“If you’re going into Wyck, Jerry, you might tell Yearp——”
Yearp.
He got up. His face was very red. He looked mournful and frightened too. Yes, frightened.
“I—can’t, Mother.”
“You can perfectly well. Tell Yearp to come and look at Pussy’s ears, I think she’s got canker.”
“She hasn’t,” said Jerry defiantly.
“She jolly well has,” said Eliot.
“Rot.”
“You only say that because you don’t like to think she’s got it.”
“Eliot can go himself. He’s fond of Yearp.”
“You’ll do as you’re told, Jerry. It’s downright cowardice.”
“It isn’t cowardice, is it, Daddy?”
“Well,” said his father, “it isn’t exactly courage.”
“Whatever it is,” his mother said, “you’ll have to get over it. You go on as if nobody cared about poor Binky but yourself.”
Binky was Jerry’s dog. He had run into a motor-bicycle in the Easter holidays and hurt his back, so that Yearp, the vet, had had to come and give him chloroform. That was why Jerrold was afraid of Yearp. When he saw him he saw Binky with his nose in the cup of chloroform; he heard him snorting out his last breath. And he couldn’t bear it.

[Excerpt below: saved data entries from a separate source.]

(** C6. The clamp of the button centre is idempotent, and a centre already
    inside the padded viewport is returned unchanged; the interval of each
    axis being non-empty, the clamped centre lies inside the padded
    viewport. *)
Theorem clampToViewport_idempotent
        (props : UseOrbitalMenuProps) (innerWidth innerHeight : R)
        (p : Position) :
  minX props <= maxX props innerWidth ->
  minY props <= maxY props innerHeight ->
  let q := clampToViewport props innerWidth innerHeight p in
  clampToViewport props innerWidth innerHeight q = q
  /\ (minX props <= pos_x p <= maxX props innerWidth ->
      minY props <= pos_y p <= maxY props innerHeight ->
      q = p)
  /\ minX props <= pos_x q <= maxX props innerWidth
  /\ minY props <= pos_y q <= maxY props innerHeight.
Proof.
  intros HX HY q. subst q. split; [|split; [|split]].
  - unfold clampToViewport. cbn [pos_x pos_y].
    now rewrite !clamp_idempotent.
  - intros Hx Hy. unfold clampToViewport.
    rewrite (clamp_inside _ _ _ Hx), (clamp_inside _ _ _ Hy).
    now destruct p.
  - unfold clampToViewport. cbn [pos_x]. now apply clamp_in_range.
  - unfold clampToViewport. cbn [pos_y]. now apply clamp_in_range.
Qed.

Lemma defaultProps_bounds (count : Z) (h innerWidth innerHeight : R) :
  minX (defaultProps count h) = 35
  /\ maxX (defaultProps count h) innerWidth = innerWidth - 35
  /\ minY (defaultProps count h) = 35
  /\ maxY (defaultProps count h) innerHeight = innerHeight - 35.
Proof.
  unfold minX, maxX, minY, maxY, halfButton, defaultProps.
  cbn [buttonSize boundaryPadding].
  unfold DEFAULT_BUTTON_SIZE, DEFAULT_BOUNDARY_PADDING.
  repeat split; lra.
Qed.

Lemma clampToViewport_idempotent_witness :
  let props := defaultProps 4 800 in
  clampToViewport props 1000 800
                  (clampToViewport props 1000 800 (mkPosition (-50) 400))
  = clampToViewport props 1000 800 (mkPosition (-50) 400)
  /\ clampToViewport props 1000 800 (mkPosition 100 400) = mkPosition 100 400.
Proof.
  intros props.
  destruct (defaultProps_bounds 4 800 1000 800) as (Hx0 & Hx1 & Hy0 & Hy1).
  assert (minX props <= maxX props 1000) as Hx
      by (subst props; rewrite Hx0, Hx1; lra).
  assert (minY props <= maxY props 800) as Hy
      by (subst props; rewrite Hy0, Hy1; lra).
  split.
  - exact (proj1 (clampToViewport_idempotent props 1000 800
                    (mkPosition (-50) 400) Hx Hy)).
  - apply (proj1 (proj2 (clampToViewport_idempotent props 1000 800
                             (mkPosition 100 400) Hx Hy)));
      subst props; cbn [pos_x pos_y]; rewrite ?Hx0, ?Hx1, ?Hy0, ?Hy1; lra.
Defined.

(** ** Frame scheduling *)

Ltac unfold_state :=
  unfold setButtonPosition, setIsOpen, setIsDragging, setItemPositions,
    requestAnimationFrame, cancelAnimationFrame,
    with_animationFrameRef, with_raf, with_effectDue, with_buttonPosition,
    with_isOpen, with_isDragging, with_itemPositions, with_dragStartRef,
    with_dragStartTimeRef, with_dragOffsetRef in *;
  cbn [isOpen buttonPosition itemPositions isDragging dragStartRef
       dragStartTimeRef dragOffsetRef animationFrameRef effectDue rafNext
       rafQueue fst snd] in *.

(** While dragging, a pointer-move leaves exactly its own callback in the
    frame queue: whatever was waiting is cancelled. *)
Lemma handlePointerMove_dragging (event : PointerEvent) (s : State) :
  isDragging s = true ->
  dragStartRef s <> None ->
  queueCoalesced s ->
  handlePointerMove event s
  = with_animationFrameRef (Some (rafNext s))
      (with_raf (rafNext s + 1) [(rafNext s, event)] s).
Proof.
  intros Hdrag Hstart (Hnext & Hhandle & Hqueue).
  unfold handlePointerMove. rewrite Hdrag.
  destruct (dragStartRef s) as [start|] eqn:Hs; [clear Hstart|congruence].
  cbn [negb orb].
  destruct (animationFrameRef s) as [h|] eqn:Href.
  - specialize (Hhandle h eq_refl).
    unfold truthyHandle.
    assert ((h =? 0)%Z = false) as -> by (apply Z.eqb_neq; lia).
    destruct Hqueue as [Hq | (h' & ev & Hh' & Hq)].
    + destruct s. unfold_state. subst. reflexivity.
    + assert (h' = h) as -> by congruence.
      destruct s. unfold_state. subst. cbn [filter fst].
      rewrite Z.eqb_refl. reflexivity.
  - destruct Hqueue as [Hq | (h' & ev & Hh' & Hq)]; [|congruence].
    destruct s. unfold_state. subst. reflexivity.
Qed.

Lemma handlePointerMove_coalesced (event : PointerEvent) (s : State) :
  queueCoalesced s -> queueCoalesced (handlePointerMove event s).
Proof.
  intros Hwf.
  destruct (isDragging s) eqn:Hdrag.
  - destruct (dragStartRef s) as [start|] eqn:Hs.
    + rewrite handlePointerMove_dragging by (assumption || congruence).
      destruct Hwf as (Hnext & _ & _). unfold queueCoalesced. unfold_state.
      split; [lia|]. split.
      * intros h Hh. injection Hh as <-. lia.
      * right. now exists (rafNext s), event.
    + unfold handlePointerMove. rewrite Hdrag, Hs. exact Hwf.
  - unfold handlePointerMove. rewrite Hdrag. exact Hwf.
Qed.
Definition offset (t : Tensor) (b h s d : Z) : result Z :=
  if (vec_size (shape_offset_ t) =? 4) && (vec_size (shape_master_ t) =? 4) then
    base_batch_ ← vec_at (shape_master_ t) 0;
    base_head_ ← vec_at (shape_master_ t) 1;
    base_sequence_ ← vec_at (shape_master_ t) 2;
    base_dimension_ ← vec_at (shape_master_ t) 3;
    o0 ← vec_at (shape_offset_ t) 0;
    o1 ← vec_at (shape_offset_ t) 1;
    o2 ← vec_at (shape_offset_ t) 2;
    o3 ← vec_at (shape_offset_ t) 3;
    b_ ← int_rem (int_add b o0) base_batch_;
    h_ ← int_rem (int_add h o1) base_head_;
    s_ ← int_rem (int_add s o2) base_sequence_;
    d_ ← int_rem (int_add d o3) base_dimension_;
    match ctype_ t with
    | BSHD => Ok (nest4 b_ base_sequence_ s_ base_head_ h_ base_dimension_ d_)
    | BHDS => Ok (nest4 b_ base_head_ h_ base_dimension_ d_ base_sequence_ s_)
    | SBHD => Ok (nest4 s_ base_batch_ b_ base_head_ h_ base_dimension_ d_)
    | _ => Ok (-1)
    end
  else
    match ctype_ t with
    | BSHD =>
        n1 ← vec_at (shape_ t) 1; n2 ← vec_at (shape_ t) 2; n3 ← vec_at (shape_ t) 3;
        Ok (nest4 b n1 s n2 h n3 d)
    | BHDS =>
        n1 ← vec_at (shape_ t) 1; n2 ← vec_at (shape_ t) 2; n3 ← vec_at (shape_ t) 3;
        Ok (nest4 b n1 h n2 d n3 s)
    | SBHD =>
        n1 ← vec_at (shape_ t) 1; n2 ← vec_at (shape_ t) 2; n3 ← vec_at (shape_ t) 3;
        Ok (nest4 s n1 b n2 h n3 d)
    | _ => Ok (-1)
    end.

(** *** The shape/buffer container: [reshape], [free], the destructor *)

(** The body of the loop of the private [reshape(const vector<int> &)]:
    [count] is the running [count_]. *)
Fixpoint reshape_loop (shape : list Z) (count : Z) : result Z :=
  match shape with
  | [] => Ok count
  | x :: rest =>
      assert (0 <=? x);;
      (if negb (count =? 0) then assert (x <=? Z.quot INT_MAX count) else Ok tt);;
      reshape_loop rest (int_mul count x)
  end.

(** The private [reshape(const vector<int> &shape)]; the boolean is the
    value returned. *)
Definition reshape (t : Tensor) (shape : list Z) : result (Tensor * bool) :=
  assert (vec_size shape <=? 32);;
  count ← reshape_loop shape 1;
  let t := set_shape shape (set_count count t) in
  if capacity_ t <? count_ t then Ok (set_capacity (count_ t) t, true)
  else Ok (t, false).

(** Modelled from the spec: the public 4-argument [reshape] is declared in
    [Tensor.hpp] and defined in [Tensor.cpp], which is not part of the
    sources at hand.  Following the spec's table of physical nesting orders
    it stores the four logical extents in the order of the current tag and
    calls the private [reshape]; the table has no 4-axis row for the two
    5-axis tags. *)
Definition nesting4 (c : ChlType) (b h s d : Z) : result (list Z) :=
  match c with
  | BSHD => Ok [b; s; h; d]
  | BHDS => Ok [b; h; d; s]
  | SBHD => Ok [s; b; h; d]
  | _ => Err NotModelled
  end.

(** Modelled from the spec: the 4-argument [reshape] of [Tensor.cpp], as
    described above [nesting4]; the private [reshape] it ends in is the
    source's. *)
Definition reshape4 (t : Tensor) (b h s d : Z) : result (Tensor * bool) :=
  shape ← nesting4 (ctype_ t) b h s d;
  reshape t shape.

(** Modelled from the spec: the public 5-argument [reshape], defined in
    [Tensor.cpp] as well; same table, 5-axis rows. *)
Definition nesting5 (c : ChlType) (b ch tm h w : Z) : result (list Z) :=
  match c with
  | BCTHW => Ok [b; ch; tm; h; w]
  | BTHWC => Ok [b; tm; h; w; ch]
  | _ => Err NotModelled
  end.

“I could send one of the men,” his father was saying.
“Don’t encourage him, Robert. He’s got to face it.”
“Yes, Jerrold, you’d better go and get it over. You can’t go on funking it for ever.”

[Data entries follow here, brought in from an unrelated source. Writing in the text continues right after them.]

Lemma cache_size_never_exceeds_limit_witness :
  (0 <= 1)%Z
  /\ (Z.of_nat (List.length
        (CachingMixin._cache
           (fold_left
              (fun s kv => CachingMixin._cache_result s (fst kv) (snd kv))
              (firstn 3 [("a"%string, 1%nat); ("b"%string, 2%nat);
                         ("c"%string, 3%nat)])
              (CachingMixin.init nat 1)))) <= 1)%Z.
Proof.
  split; [lia|].
  apply (@cache_size_never_exceeds_limit nat 1
           [("a"%string, 1%nat); ("b"%string, 2%nat); ("c"%string, 3%nat)]
           [] 3 "d"%string 4%nat
           (EntityRecognitionAgent._empty_entity_result ""%string)).
  lia.
Defined.
End BoundedCacheFacts.

(** ** Looking up what was just cached *)

Module CacheLookupFacts.
Import BoundedCache BoundedCacheFacts.

Section Dict.
Variable V : Type.
Implicit Types (d : list (string * V)) (k : string) (v : V).

Lemma lookup_None d k : Py.lookup k d = None <-> ~ In k (Py.keys d).
Proof.
  induction d as [|[k' v'] d IH]; simpl; [tauto|].
  destruct (String.eqb k k') eqn:E.
  - apply String.eqb_eq in E. subst. split; [discriminate | tauto].
  - apply String.eqb_neq in E. rewrite IH. split; [|tauto].
    intros H [H'|H']; [congruence | tauto].
Qed.

Lemma lookup_app d1 d2 k :
  Py.lookup k (d1 ++ d2)
  = match Py.lookup k d1 with
    | Some v => Some v
    | None => Py.lookup k d2
    end.
Proof.
  induction d1 as [|[k' v'] d1 IH]; simpl; [reflexivity|].
  destruct (String.eqb k k'); [reflexivity | exact IH].
Qed.

Lemma lookup_skipn_None (n : nat) d k :
  Py.lookup k d = None -> Py.lookup k (skipn n d) = None.
Proof.
  rewrite !lookup_None. intros H H'. apply H.
  unfold Py.keys in *. rewrite <- skipn_map in H'.
  rewrite <- (firstn_skipn n (map fst d)). apply in_or_app. now right.
Qed.
Lemma Live_cancel_active m m1 id i r :
  QueueOK m → Live m →
  ActiveRequests m !! i = Some r → RequestId r = id →
  PendingRequests m1 = PendingRequests m →
  ActiveRequests m1 = delete i (ActiveRequests m) →
  CancelledRequestIds m1 = {[id]} ∪ CancelledRequestIds m →
  Live m1.
Proof.
  intros (_ & Hd & _) HL Hl Hid Hp Ha Hc. apply (Live_shrink m); [done|].
  intros x Hx. rewrite Hp, Ha, Hc in *.
  apply NoDup_app in Hd as (Hda & Hdap & _).
  apply elem_of_app in Hx as [Hx|Hx].
  - split; [apply elem_of_app; left; eapply elem_of_sublist; [done | apply sublist_delete]|].
    intros [Hin|Hin]%elem_of_union; [|done].
    apply elem_of_singleton in Hin. exfalso.
    eapply delete_other_id; [done..|]. congruence.
  - split; [apply elem_of_app; by right|].
    intros [Hin|Hin]%elem_of_union; [|done].
    apply elem_of_singleton in Hin. exfalso.
    apply (Hdap id); [rewrite <- Hid; by eapply lookup_IdsOf|].
    rewrite <- Hin. by apply elem_of_IdsOf.
Qed.

Lemma Live_cancel_pending m m1 id i r :
  QueueOK m → Live m →
  PendingRequests m !! i = Some r → RequestId r = id →
  PendingRequests m1 = delete i (PendingRequests m) →
  ActiveRequests m1 = ActiveRequests m →
  CancelledRequestIds m1 = {[id]} ∪ CancelledRequestIds m →
  Live m1.
Proof.
  intros (_ & Hd & _) HL Hl Hid Hp Ha Hc. apply (Live_shrink m); [done|].
  intros x Hx. rewrite Hp, Ha, Hc in *.
  apply NoDup_app in Hd as (_ & Hdap & Hdp).
  apply elem_of_app in Hx as [Hx|Hx].
  - split; [apply elem_of_app; by left|].
    intros [Hin|Hin]%elem_of_union; [|done].
    apply elem_of_singleton in Hin. exfalso.
    apply (Hdap id); [rewrite <- Hin; by apply elem_of_IdsOf|].
    rewrite <- Hid. by eapply lookup_IdsOf.
  - split; [apply elem_of_app; right; eapply elem_of_sublist; [done | apply sublist_delete]|].
    intros [Hin|Hin]%elem_of_union; [|done].
    apply elem_of_singleton in Hin. exfalso.
    eapply delete_other_id; [done..|]. congruence.
Qed.

Lemma StartLoadingWidget_Live w Request m :
  Live m → Live (state (StartLoadingWidget w Request m)).
Proof.
  intros HL. rewrite StartLoadingWidget_run. unfold M_bind.
  destruct (StartLoadingWidget_body w Request m) as [[b m1] t1] eqn:Hb.
  apply StartLoadingWidget_body_Live in Hb; [|done]. destruct b.
  - name_run. simpl. by eapply Serves_Live.
  - unfold_M. simpl. done.
Qed.

Lemma ProcessWhilePossible_Live w rounds m :
  Live m → Live (state (ProcessWhilePossible w rounds m)).
Proof.
  revert m. induction rounds as [|rounds IH]; intros m HL; [done|].
  rewrite ProcessWhilePossible_S. destruct (_ && _); [|done].
  name_run. specialize (IH m').
  destruct (ProcessWhilePossible w rounds m') as [[[] m2] t2].
  apply IH. by eapply Serves_Live.
Qed.

Lemma StartOrQueue_Live w Request m m1 :
  Live m → FreshGuid (RequestId Request) m → bCancelled Request = false →
  PendingRequests m1 = PendingRequests m →
  ActiveRequests m1 = ActiveRequests m →
  CancelledRequestIds m1 = CancelledRequestIds m →
  Live (state (StartLoadingWidget w Request
    (with_ActiveRequests (λ l, l ++ [Request]) m1))).
Proof.
  intros HL (Hv & Hfa & Hfp & Hfc) Hb Hp Ha Hc.
  apply StartLoadingWidget_Live. intros r Hr. simpl in Hr.
  rewrite Hp, Ha in Hr. unfold IsCancelled. simpl. rewrite Hc.
  rewrite <- app_assoc in Hr.
  apply elem_of_app in Hr as [Hr|Hr]; [apply HL, elem_of_app; by left|].
  apply elem_of_cons in Hr as [->|Hr]; [|apply HL, elem_of_app; by right].
  rewrite Hb. simpl. by apply bool_decide_eq_false.
Qed.

Lemma Queue_Live w Request m m1 :
  Live m → FreshGuid (RequestId Request) m → bCancelled Request = false →
  PendingRequests m1 = PendingRequests m →
  ActiveRequests m1 = ActiveRequests m →
  CancelledRequestIds m1 = CancelledRequestIds m →
  Live (with_PendingRequests (Sort w) (with_PendingRequests (λ l, l ++ [Request]) m1)).
Proof.
  intros HL (Hv & Hfa & Hfp & Hfc) Hb Hp Ha Hc r Hr. simpl in Hr.
  rewrite Sort_Permutation, Hp, Ha in Hr. unfold IsCancelled. simpl. rewrite Hc.
  rewrite app_assoc in Hr.
  apply elem_of_app in Hr as [Hr|Hr]; [by apply HL|].
  apply list_elem_of_singleton in Hr as ->.
  rewrite Hb. simpl. by apply bool_decide_eq_false.
Qed.

Ltac settle_live :=
  match goal with
  | H : Serves _ ?m1 ?m' _ |- Live ?m' => apply (Serves_Live _ m1 m' _ H)
  end.

Lemma Perform_Live w c m :
  GuidsFresh c m → QueueOK m → Live m → Live (state (Perform w c m)).
Proof.
  intros HF HQ HL. destruct c; unfold Perform; simpl in HF.
  - unfold_calls. unfold_M. destruct (IsNull SoftClass); simpl.
    { by destruct OnFailed. }
    destruct (Num (ActiveRequests m) <? MaxConcurrentLoads m) eqn:Hlt.
    + match goal with |- context [StartLoadingWidget w ?r ?x] =>
        pose proof (StartOrQueue_Live w r m
          (with_TotalRequestCount (λ n, Int32Add n 1) m) HL HF eq_refl eq_refl eq_refl eq_refl)
          as X;
        destruct (StartLoadingWidget w r x) as [[[] ?] ?] end.
      done.
    + simpl. by apply (Queue_Live _ _ m).
  - unfold_calls. unfold_M. destruct (negb (IsValid w SoftClass)); simpl; [done|].
    destruct (IsWidgetClassCached w m SoftClass); simpl; [done|].
    destruct (Num (ActiveRequests m) <? MaxConcurrentLoads m) eqn:Hlt.
    + match goal with |- context [StartLoadingWidget w ?r ?x] =>
        pose proof (StartOrQueue_Live w r m
          (with_TotalRequestCount (λ n, Int32Add n 1) m) HL HF eq_refl eq_refl eq_refl eq_refl)
          as X;
        destruct (StartLoadingWidget w r x) as [[[] ?] ?] end.
      done.
    + simpl. by apply (Queue_Live _ _ m).
  - split_call; try done.
    all: try settle_live.
    all: match goal with H : FindRequest _ _ = Some _ |- _ =>
        apply FindRequest_Some in H as (_ & Hl & Hid) end.
    all: subst.
    all: first [ eapply Live_cancel_active; [done..| | |]; simpl;
                 rewrite ?delete_alter; reflexivity
               | eapply Live_cancel_pending; [done..| | |]; simpl;
                 rewrite ?delete_alter; reflexivity ].
  - destruct (CancelAllLoadRequests_state w m) as (m2 & -> & Hm).
    intros r Hr. simpl in Hr. by apply elem_of_nil in Hr.
  - unfold_calls. unfold M_bind, modify.
    match goal with |- context [ProcessWhilePossible w ?n ?x] =>
      pose proof (ProcessWhilePossible_Live w n x) as X;
      destruct (ProcessWhilePossible w n x) as [[[] ?] ?] end.
    apply X. done.
  - done.
  - split_call.
    all: settle_live.
    all: apply (Live_shrink m); [done|]; simpl; intros x Hx; split; [|done].
    all: apply elem_of_app in Hx as [Hx|Hx]; apply elem_of_app; [left | by right].
    all: eapply elem_of_sublist; [done | apply RemoveFirstById_sublist].
  - split_call; try done.
    all: settle_live.
    all: match goal with H : FindRequest _ _ = Some _ |- _ =>
        apply FindRequest_Some in H as (_ & Hl & Hid) end.
    all: subst.
    all: eapply Live_cancel_active; [done..| | |]; simpl;
         rewrite ?delete_alter; reflexivity.
  - simpl. apply (Live_shrink m); [done|]. simpl. intros x Hx. split; [done|].
    apply PruneCancelled_subseteq.
Qed.
(** ** The streamable handles that are kept *)

Lemma StartLoadingWidget_body_handles w Request m b m' t :
  StartLoadingWidget_body w Request m = (b, m', t) →
  ActiveHandles m'
  = (if b then ActiveHandles m else {[RequestId Request]} ∪ ActiveHandles m).
Proof.
  unfold StartLoadingWidget_body, GetFromWidgetClassCache,
    ExecuteLoadCompleted, ExecuteLoadFailed, ExecuteFailedDelegate, RemoveFromActive,
    AddToWidgetClassCache.
  unfold_M. simpl. intros H.
  repeat (case_match; simpl in *; simplify_eq); reflexivity.
Qed.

Jerrold went. But he went alone, he wouldn’t let Anne go with him. He said he didn’t want her to be mixed up with it.
“He means,” said Eliot, “that he doesn’t want to think of Yearp every time he sees Anne.”
ix
It was true that Eliot was fond of Yearp’s society. He would spend hours with him, learning how to dissect frogs and rabbits and pigeons. He drove about the country with Yearp seeing the sick animals, the ewes at lambing time and the cows at their calving. And he spent half the midsummer holidays reading Animal Biology and drawing diagrams of frogs’ hearts and pigeons’ brains. He said he wasn’t going to Oxford or Cambridge when he left Cheltenham; he was going to Barts. He wanted to be a doctor. But his mother said he didn’t know what he’d want to be in three years’ time. She thought him awful, with his frogs’ hearts and horrors.

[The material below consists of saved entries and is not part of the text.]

(** * Phase 4A route-rewriting scripts: a shallow embedding and its properties

    The two scripts [apps/api/scripts/apply-phase-4a-changes.py] and
    [apps/api/scripts/apply-phase-4a-complete.py] each read one TypeScript
    file, rewrite it with a fixed sequence of [re.sub] calls, and write it
    back.  This development embeds

    - the part of Python's [re] module those calls use: the pattern compiler
      (for the syntax the scripts use), the backtracking matcher with its
      greedy and lazy quantifiers and capture groups, the left-to-right scan
      of [re.sub]/[re.subn] with its [count] limit, and the replacement
      template compiler with its escape and group-reference rules;
    - both [update_divisions_file] functions, one [re.sub] per statement;
    - both [main] functions, over a small model of the file system and of
      standard output, with explicit I/O failure points.

    A Python [str] is a sequence of code points: [text] below. *)

From Stdlib Require Import String Ascii List NArith Arith Bool Lia.
Import ListNotations.
Open Scope string_scope.
Open Scope list_scope.

(** ** Text *)

Definition text := list N.

(** A string literal of the source (all of them are ASCII) as a [str]. *)
Definition T (s : string) : text := map N_of_ascii (list_ascii_of_string s).

(** [c] is the single character [s]. *)
Definition is (c : N) (s : string) : bool :=
  match s with
  | String a _ => N.eqb c (N_of_ascii a)
  | EmptyString => false
  end.

Definition newline : N := 10.

(** [Py_UNICODE_ISSPACE], which [\s] tests for [str] patterns. *)
Definition is_space (c : N) : bool :=
  ((9 <=? c) && (c <=? 13))%N || ((28 <=? c) && (c <=? 32))%N
  || (c =? 133)%N || (c =? 160)%N || (c =? 5760)%N
  || ((8192 <=? c) && (c <=? 8202))%N
  || (c =? 8232)%N || (c =? 8233)%N || (c =? 8239)%N || (c =? 8287)%N
  || (c =? 12288)%N.

Definition is_digit (c : N) : bool := ((48 <=? c) && (c <=? 57))%N.
Definition is_octdigit (c : N) : bool := ((48 <=? c) && (c <=? 55))%N.
Definition is_ascii_letter (c : N) : bool :=
  ((65 <=? c) && (c <=? 90))%N || ((97 <=? c) && (c <=? 122))%N.
Definition digit_val (c : N) : nat := N.to_nat (c - 48).

(** Python's [str[a:b]] for [0 <= a <= b]. *)
Definition slice (s : text) (a b : nat) : text := firstn (b - a) (skipn a s).

(** ** Errors raised by [re] *)

Inductive re_error : Type :=
  | PatternError            (* re.compile rejects the pattern *)
  | BadTemplateEscape       (* "bad escape" in the replacement *)
  | InvalidGroupReference (n : nat)   (* "invalid group reference n" *)
  | UnknownGroupName.       (* \g<name> with no such group *)

Inductive result (A : Type) : Type :=
  | Ok (a : A)
  | Err (e : re_error).
Arguments Ok {A} a.
Arguments Err {A} e.

Definition bind {A B : Type} (x : result A) (f : A -> result B) : result B :=
  match x with
  | Ok a => f a
  | Err e => Err e
  end.

Notation "x <- e1 ;; e2" := (bind e1 (fun x => e2))
  (at level 61, e1 at next level, right associativity).

(** ** Regular expressions *)

Record flags := mkFlags { f_multiline : bool; f_dotall : bool }.
Definition noflags := mkFlags false false.
Definition MULTILINE := mkFlags true false.
Definition MULTILINE_DOTALL := mkFlags true true.
Definition DOTALL := mkFlags false true.

(** An item of a character class: a range of code points, or [\s]
    ([CSpace true]) or [\S] ([CSpace false]). *)
Inductive class_item : Type :=
  | CRange (lo hi : N)
  | CSpace (positive : bool).

Inductive regex : Type :=
  | REmpty
  | RLit (c : N)
  | RDot
  | RClass (negated : bool) (items : list class_item)
  | RBol
  | REol
  | RCat (r1 r2 : regex)
  | RAlt (r1 r2 : regex)
  | RGroup (n : nat) (r : regex)
  | RStar (greedy : bool) (r : regex)
  | ROpt (greedy : bool) (r : regex).

(** *** The pattern compiler

    A recursive-descent reading of [sre_parse] for the syntax the scripts
    use: literals, escaped punctuation, [\s], [\S], [\n]-style escapes, [.],
    [^], [$], classes [[...]], capturing groups [(...)] (numbered by their
    opening parenthesis), non-capturing groups [(?:...)], alternation and the
    quantifiers [*], [+], [?] with their lazy forms.  Syntax outside this
    subset (back-references, [\d], [\w], [{m,n}], look-around, named groups)
    is rejected, as is anything Python rejects.  [None] means rejected. *)

Definition class_escape (c : N) : option class_item :=
  if is c "s" then Some (CSpace true)
  else if is c "S" then Some (CSpace false)
  else None.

Next to Jerrold and little Colin Anne loved Eliot. He seemed to know when she was thinking about her mother and to understand. He took her into the woods to look for squirrels; he showed her the wildflowers and told her all their names: bugloss, and lady’s smock and speedwell, king-cup, willow herb and meadow sweet, crane’s bill and celandine.
One day they found in the garden a tiny egg-shaped shell made of gold-coloured lattice work. When they put it under the microscope they saw inside it a thing like a green egg. Every day they watched it; it put out two green horns, and a ridge grew down the middle of it, and one morning they found the golden shell broken. A long, elegant fly with slender wings crawled beside it.